Scoot is targeted at regular urban commuters who might otherwise attempt to dash around the city via taxi, bus or train, as well as those who might use the service to get around town only once in awhile. What's more, the scooters are controlled by your smartphone—you can reserve a car through an app on your iPhone, and then the phone in effect becomes your key, and dashboard. The scooter starts when you plug in the phone.
The company says it is a hybrid of three new but proven technologies: Chinese electric motorbikes (tens of millions are on the road, growing by over 10 million per year); European bike sharing (hundreds of cities have deployed such systems in recent years); and real-time, mobile transportation services (e.g. GetAround, Uber). The scooters top out at about 30 mph.

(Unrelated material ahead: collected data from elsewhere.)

(** * The [list_clusters] tool of the EKS MCP server

    A shallow embedding of
    [awslabs/eks_mcp_server/eks_cluster_handler.py] and the properties
    of its single operation.

    The handler talks to three collaborators: the MCP host (tool
    registration), the logging helper and the AWS client factory with
    the EKS client it returns.  Every call that crosses that boundary
    is recorded as an [Event] in a chronological trace; what the AWS
    side answers is given by an [AwsHelper] value.  Python's
    [try]/[except] is a small state-and-exception monad over the
    trace. *)

From stdpp Require Import gmap strings list fin_maps pretty.

Open Scope string_scope.
Open Scope list_scope.

(** ** Python data *)

Module Py.

(** Values stored in the keyword dict of the upstream call:
    an [int], a [str] or a [List[str]]. *)
Inductive value : Type :=
| VInt (n : Z)
| VStr (s : string)
| VList (l : list string).

#[global] Instance value_eq_dec : EqDecision value.
Proof. solve_decision. Defined.

(** An instance of Python's [Exception]: the name of its class and
    the text [str(e)] yields.  [except Exception] catches every such
    instance, whatever the class.  Interpreter exits and interrupts,
    which derive from [BaseException] only, are not failures of a
    collaborator and are not part of this model. *)
Record Exception : Type := mkException {
  exc_type : string;
  exc_str : string
}.

#[global] Instance Exception_eq_dec : EqDecision Exception.
Proof. solve_decision. Defined.

Definition str (e : Exception) : string := exc_str e.

(** [repr] of a [str] without quotes, backslashes or control
    characters: the text between single quotes. *)
Definition repr (s : string) : string := "'" +:+ s +:+ "'".

(** [KeyError(key)], as raised by [d[key]] on a missing key;
    [str(KeyError(key))] is [repr(key)]. *)
Definition KeyError (key : string) : Exception :=
  {| exc_type := "KeyError"; exc_str := repr key |}.

(** [len] of a list, as a Python [int]. *)
Definition len {A : Type} (l : list A) : Z := Z.of_nat (length l).

(** What a call does: it returns a value or raises. *)
Inductive outcome (A : Type) : Type :=
| Returned (a : A)
| Raised (e : Exception).
#[global] Arguments Returned {A} a.
#[global] Arguments Raised {A} e.

End Py.
Export Py.

(** ** Data contracts *)

(** [mcp.server.fastmcp.Context]: the host's handle for one request.
    The handler only passes it on to the logging helper. *)
Record Context : Type := { request_id : string }.

(** Modelled from the spec: [logging_helper.LogLevel] is not under
    src/; the logging surface takes a level in {INFO, ERROR}. *)
Inductive LogLevel : Type := INFO | ERROR.

#[global] Instance LogLevel_eq_dec : EqDecision LogLevel.
Proof. solve_decision. Defined.

(** [mcp.types.TextContent]. *)
Record TextContent : Type := {
  type : string;
  text : string
}.

(** Modelled from the spec: [models.ListClustersResponse] is not under
    src/; the response payload shape is
    [{isError: bool, content: [{type: "text", text: string}],
      clusters: [string], count: int, next_token: string|null}]. *)
Record ListClustersResponse : Type := {
  isError : bool;
  content : list TextContent;
  clusters : list string;
  count : Z;
  next_token : option string
}.

(** The dict returned by the upstream [list_clusters] call:
    [{clusters: sequence of string, nextToken?: string}].  A field is
    [None] when the dict has no such key. *)
Record UpstreamResult : Type := {
  clusters_key : option (list string);
  nextToken_key : option string
}.

(** [response['clusters']]: raises [KeyError] on a missing key. *)
Definition getitem_clusters (response : UpstreamResult) : outcome (list string) :=
  match clusters_key response with
  | Some v => Returned v
  | None => Raised (KeyError "clusters")
  end.

(** [response.get('nextToken')]: [None] on a missing key. *)
Definition get_nextToken (response : UpstreamResult) : option string :=
  nextToken_key response.

(** ** Collaborators *)

(** The boto3 EKS client: what [eks_client.list_clusters] does when
    called with the keywords of a dict. *)
Record EksClient : Type := {
  client_list_clusters : gmap string value -> outcome UpstreamResult
}.

(** [aws_helper.AwsHelper] is not under src/: what
    [AwsHelper.create_boto3_client(service)] does is a parameter of the
    handler. *)
Record AwsHelper : Type := {
  helper_create_boto3_client : string -> outcome EksClient
}.

(** The MCP server instance handed to the constructor. *)
Record FastMCP : Type := { server_name : string }.

(** The handler object: its only attribute is [self.mcp]. *)
Record EksClusterHandler : Type := { mcp : FastMCP }.

(** The methods of [EksClusterHandler] that are bound as tools. *)
Inductive Routine : Type := list_clusters_routine.

(** A bound method such as [self.list_clusters]. *)
Record BoundMethod : Type := {
  im_self : EksClusterHandler;
  im_func : Routine
}.

(** Calls that leave the handler, in the order they are made. *)
Inductive Event : Type :=
| ToolRegistered (server : FastMCP) (name : string) (fn : BoundMethod)
| Logged (ctx : Context) (level : LogLevel) (message : string)
| ClientCreated (service : string)
| ListClustersCalled (kwargs : gmap string value).

Definition Trace : Type := list Event.

(** ** Effects: a trace and exceptions *)

Module Effects.

Definition M (A : Type) : Type := Trace -> outcome A * Trace.

#[global] Instance M_ret : MRet M := fun A a t => (Returned a, t).

#[global] Instance M_bind : MBind M := fun A B f m t =>
  match m t with
  | (Returned a, t') => f a t'
  | (Raised e, t') => (Raised e, t')
  end.

(** Record one outgoing call. *)
Definition emit (ev : Event) : M unit := fun t => (Returned tt, t ++ [ev]).

(** Continue with what a call did. *)
Definition lift {A : Type} (o : outcome A) : M A := fun t => (o, t).

(** [try: body  except Exception as e: handler(e)].  The trace built
    by the body up to the raise is kept. *)
Definition try_except {A : Type} (body : M A) (handler : Exception -> M A) : M A :=
  fun t =>
    match body t with
    | (Returned a, t') => (Returned a, t')
    | (Raised e, t') => handler e t'
    end.

(** The events a computation adds to the trace it starts from. *)
Definition new_events {A : Type} (m : M A) (t : Trace) : Trace :=
  drop (length t) (m t).2.

End Effects.
Export Effects.

(** [log_with_request_id(ctx, level, message)]: fire and forget. *)
Definition log_with_request_id (ctx : Context) (level : LogLevel) (message : string) : M unit :=
  emit (Logged ctx level message).

(** [AwsHelper.create_boto3_client(service)]. *)
Definition create_boto3_client (aws : AwsHelper) (service : string) : M EksClient :=
  emit (ClientCreated service);; lift (helper_create_boto3_client aws service).

(** [eks_client.list_clusters], called with the keywords of [params]. *)
Definition eks_list_clusters (eks_client : EksClient) (params : gmap string value)
  : M UpstreamResult :=
  emit (ListClustersCalled params);; lift (client_list_clusters eks_client params).

(** [mcp.tool(name=name)(fn)]. *)
Definition mcp_tool (server : FastMCP) (name : string) (fn : BoundMethod) : M unit :=
  emit (ToolRegistered server name fn).

(** ** The handler *)

(** Lines 79-85: the keyword dict holds a key for each argument that
    is not [None]. *)
Definition build_params (max_results : option Z) (next_token : option string)
    (include : option (list string)) : gmap string value :=
  let params : gmap string value := ∅ in
  let params :=
    match max_results with
    | Some v => <["maxResults" := VInt v]> params
    | None => params
    end in
  let params :=
    match next_token with
    | Some v => <["nextToken" := VStr v]> params
    | None => params
    end in
  let params :=
    match include with
    | Some v => <["include" := VList v]> params
    | None => params
    end in
  params.

Definition list_clusters (aws : AwsHelper) (self : EksClusterHandler) (ctx : Context)
    (max_results : option Z) (next_token : option string)
    (include : option (list string)) : M ListClustersResponse :=
  try_except
    (log_with_request_id ctx INFO "Listing EKS clusters";;
     eks_client ← create_boto3_client aws "eks";
     let params := build_params max_results next_token include in
     response ← eks_list_clusters eks_client params;
     cluster_names ← lift (getitem_clusters response);
     let response_next_token := get_nextToken response in
     log_with_request_id ctx INFO
       ("Found " +:+ pretty (len cluster_names) +:+ " EKS clusters");;
     mret {| isError := false;
             content :=
               [ {| type := "text";
                    text := "Successfully listed " +:+ pretty (len cluster_names)
                              +:+ " EKS clusters" |} ];
             clusters := cluster_names;
             count := len cluster_names;
             next_token := response_next_token |})
    (fun e =>
       let error_msg := "Failed to list EKS clusters: " +:+ str e in
       log_with_request_id ctx ERROR error_msg;;
       mret {| isError := true;
               content := [ {| type := "text"; text := error_msg |} ];
               clusters := [];
               count := 0;
               next_token := None |}).

(** [EksClusterHandler.__init__(self, mcp)]. *)
Definition __init__ (mcp : FastMCP) : M EksClusterHandler :=
  let self := {| mcp := mcp |} in
  mcp_tool mcp "list_clusters" {| im_self := self; im_func := list_clusters_routine |};;
  mret self.

(** Calling a registered bound method runs the routine it is bound to. *)
Definition invoke (aws : AwsHelper) (fn : BoundMethod) (ctx : Context)
    (max_results : option Z) (next_token : option string)
    (include : option (list string)) : M ListClustersResponse :=
  match im_func fn with
  | list_clusters_routine =>
      list_clusters aws (im_self fn) ctx max_results next_token include
  end.

(** ** Reading a trace *)

(** The log entries of a trace: level and message, with the context
    they are tagged with. *)
Definition logged (t : Trace) : list (Context * LogLevel * string) :=
  omap (fun ev => match ev with
                  | Logged c l m => Some (c, l, m)
                  | _ => None
                  end) t.

(** The keyword dicts forwarded to the upstream [list_clusters]. *)
Definition upstream_calls (t : Trace) : list (gmap string value) :=
  omap (fun ev => match ev with
                  | ListClustersCalled k => Some k
                  | _ => None
                  end) t.

(** The tools registered with the host: server, name and routine. *)
Definition registrations (t : Trace) : list (FastMCP * string * BoundMethod) :=
  omap (fun ev => match ev with
                  | ToolRegistered s n f => Some (s, n, f)
                  | _ => None
                  end) t.


(** 1 for an argument that is not [None], 0 for [None]. *)
Definition supplied {A : Type} (o : option A) : nat :=
  match o with
  | Some _ => 1
  | None => 0
  end.

(** ** The scenarios of the unit tests *)

Module Scenarios.

Definition ctx0 : Context := {| request_id := "req-1" |}.
Definition server0 : FastMCP := {| server_name := "eks-mcp-server" |}.
Definition handler0 : EksClusterHandler := {| mcp := server0 |}.

(** A client whose [list_clusters] does the same for every call. *)
Definition mock_client (o : outcome UpstreamResult) : EksClient :=
  {| client_list_clusters := fun _ => o |}.

(** A factory that hands out the given client. *)
Definition mock_helper (c : EksClient) : AwsHelper :=
  {| helper_create_boto3_client := fun _ => Returned c |}.

(** A factory that raises. *)
Definition broken_helper (e : Exception) : AwsHelper :=
  {| helper_create_boto3_client := fun _ => Raised e |}.

(** A client that only answers the keyword dict of the fourth test
    and raises on any other. *)
Definition strict_client : EksClient :=
  {| client_list_clusters := fun kwargs =>
       if decide (kwargs = {[ "maxResults" := VInt 10;
                              "nextToken" := VStr "current_token";
                              "include" := VList ["all"] ]})
       then Returned {| clusters_key := Some ["cluster1"];
                        nextToken_key := Some "next_page_token" |}
       else Raised (mkException "ParamValidationError" "unexpected keywords") |}.

Definition api_error : Exception := mkException "Exception" "AWS API Error".

End Scenarios.

(** * Properties *)

(** ** Running the handler, case by case *)

Ltac run_handler :=
  unfold list_clusters, try_except, log_with_request_id, create_boto3_client,
    eks_list_clusters, mcp_tool, emit, lift, mbind, mret, M_bind, M_ret;
  cbn [fst snd].

(** The envelope and the message of the [except] branch. *)
Definition error_msg_of (e : Exception) : string :=
  "Failed to list EKS clusters: " +:+ str e.

Definition error_envelope (e : Exception) : ListClustersResponse :=
  {| isError := true;
     content := [ {| type := "text"; text := error_msg_of e |} ];
     clusters := [];
     count := 0;
     next_token := None |}.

Scoot Networks expects to charge about $5 an hour for a trip, though monthly deals will be available for regular riders. At the start, users will only be able to reserve round-trips. Scoot will provide helmets, and handle theft and insurance requirements.
The company comes out of a GreenStart accelerator program, which helps entrepreneurs build clean tech initiatives. Scoot certainly found a favorable audience at Launch. Tim Young, the co-founder of About.me and one of the judges evaluating start-ups at the event, offered to write Scoot a $50,000 check on stage.